Foi o que salvou o neozelandês Ben Pester, durante uma travessia do Pacífico, entre os Estados Unidos e a sua terra natal, em 1953.

O mérito, no entanto, não coube a ele e sim ao seu companheiro de viagem, o americano Peter Fox, que, este sim, podia dizer que navegava até enquanto dormia.

Pester e Fox estavam apenas na metade da longa travessia entre Galápagos e as Ilhas Marquesas, mas tudo corria bem a bordo do Tern II, um antigo veleiro de madeira de 39 pés sem nenhum equipamento de navegação, algo comum naquela época.

O Tern II não tinha rádio, nenhum eletrônico, sequer balsa ou coletes salva-vidas. A navegação era feita com sextante e a medição da velocidade através de um arcaico sistema que consistia num longo cabo preso na popa do barco, com uma espécie de girador de metal na ponta, o Walker Patent Log.

Ao girar, impulsionado pelo movimento do casco, ele indicava a velocidade do barco. Nada mais primitivo. Embora eficiente.

Pester e Fox também ignoravam outros equipamentos pessoais, como, por exemplo, cintos de segurança, que impedem que os ocupantes de um barco caiam no mar.

Pois foi exatamente o que aconteceu com o neozelandês, enquanto Fox dormia na cabine, depois de ter feito o seu turno no leme e entregue o comando do barco ao parceiro.

Ao atender a um chamado da natureza, na popa do barco, Pester se desequilibrou quando o veleiro galgou uma ondulação mais forte e caiu na água.

Mas o Tern II seguiu avançando, levado pelo vento, indiferente ao fato de que não havia mais ninguém no seu comando.

Cair no mar de um barco em movimento é a pior coisa que pode acontecer a navegador solitário, como, naquele momento, Pester estava.

Sua primeira reação foi berrar pelo companheiro, mas o vento e as ondulações do oceano levaram sua voz para o outro lado.

Em seguida, ele tentou nadar na direção do barco, mas os bons ventos empurravam o veleiro a consistentes seis milhas por hora, como bem indicava o Walker Patent Log, que ele checara instantes antes de deixar o posto de comando para aquele desastrado tombo.

Sim, o cabo!

Foi quando Pester se lembrou daquela engenhoca que havia a reboque no barco.
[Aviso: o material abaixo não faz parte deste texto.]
(** X11: the available range stored with an anchor is the run of available
    cells around it.  With an unavailability predicate and contiguous ranges,
    [setAnchorDate(a)] stores a range; a boundary it holds is not on the far
    side of the anchor, every cell between the anchor and the boundary is
    available, and the cell just beyond the boundary is unavailable; a missing
    boundary means that no cell between the anchor and the window edge on
    that side is unavailable. *)
Theorem availableRange_is_available_run (props : Props) (st : State) (a : CalendarDate) :
  isDateUnavailable props <> None ->
  allowsNonContiguousRanges props = false ->
  exists s e,
    availableRange (setAnchorDate props st (Some a)) = Some (mkRange s e)
    /\ (forall x, s = Some x ->
          julianDay x <= julianDay a
          /\ Grid.isCellUnavailable (calendar st) (addDays x (-1)) = true
          /\ forall j, 1 <= j <= julianDay a - julianDay x ->
               Grid.isCellUnavailable (calendar st) (addDays a (- j)) = false)
    /\ (forall y, e = Some y ->
          julianDay a <= julianDay y
          /\ Grid.isCellUnavailable (calendar st) (addDays y 1) = true
          /\ forall j, 1 <= j <= julianDay y - julianDay a ->
               Grid.isCellUnavailable (calendar st) (addDays a j) = false)
    /\ (s = None ->
        forall j, 1 <= j ->
          julianDay (start (Grid.visibleRange (calendar st))) <= julianDay a - j ->
          Grid.isCellUnavailable (calendar st) (addDays a (- j)) = false)
    /\ (e = None ->
        forall j, 1 <= j ->
          julianDay a + j <= julianDay (end_ (Grid.visibleRange (calendar st))) ->
          Grid.isCellUnavailable (calendar st) (addDays a j) = false).
Proof.
  intros Hpred Hcontig.
  exists (nextUnavailableDate a (calendar st) (-1)), (nextUnavailableDate a (calendar st) 1).
  split.
  { rewrite availableRange_setAnchorDate, Hcontig.
    destruct (isDateUnavailable props); [reflexivity | congruence]. }
  pose proof (scan_boundary a (calendar st) (-1) (or_intror eq_refl)) as Hback.
  pose proof (scan_boundary a (calendar st) 1 (or_introl eq_refl)) as Hfwd.
  split; [|split; [|split]].
  - intros x Hx. rewrite Hx in Hback. destruct Hback as (k & Hk & -> & Hstop & Hfree).
    rewrite julianDay_addDays, addDays_addDays.
    replace ((k - 1) * -1 + -1) with (k * -1) by ring.
    split; [lia|]. split; [exact Hstop|].
    intros j Hj. replace (- j) with (j * -1) by ring. apply Hfree. lia.
  - intros y Hy. rewrite Hy in Hfwd. destruct Hfwd as (k & Hk & -> & Hstop & Hfree).
    rewrite julianDay_addDays, addDays_addDays.
    replace ((k - 1) * 1 + 1) with (k * 1) by ring.
    split; [lia|]. split; [exact Hstop|].
    intros j Hj. replace j with (j * 1) by ring. apply Hfree. lia.
  - intros Hs j Hj Hin. rewrite Hs in Hback.
    replace (- j) with (j * -1) by ring. apply Hback; [exact Hj|].
    unfold notPastEdge. cbn [Z.ltb Z.compare]. rewrite compare_date, julianDay_addDays.
    unfold dayOf; cbn [toCalendarDate]. apply Z.geb_le. lia.
  - intros He j Hj Hin. rewrite He in Hfwd.
    replace j with (j * 1) by ring. apply Hfwd; [exact Hj|].
    unfold notPastEdge. cbn [Z.ltb Z.compare]. rewrite compare_date, julianDay_addDays.
    unfold dayOf; cbn [toCalendarDate]. apply Z.leb_le. lia.
Qed.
Bastava, portanto, nadar apenas até ela, não até o casco.

]Ele, então, saiu dando vigorosas braçadas na direção da popa do Tern II, até ver a peça de metal girando na água, esticou o braço e agarrou o cabo, com toda a força que tinha.

O veleiro deu um pequeno tranco. Mas o bastante para o inconsciente de Fox, que descansava em estado de eterna vigília na cabine, detectar algo de irregular no avanço do barco.

Ele pulou da cama e correu para o lado de fora, onde viu o leme vazio e o companheiro firmemente agarrado ao cabo, sendo arrastado.

Ao voltar a bordo, o neozelandês abriu uma garrafa de rum. Ele tinha o que comemorar e a agradecer ao sexto sentido do amigo.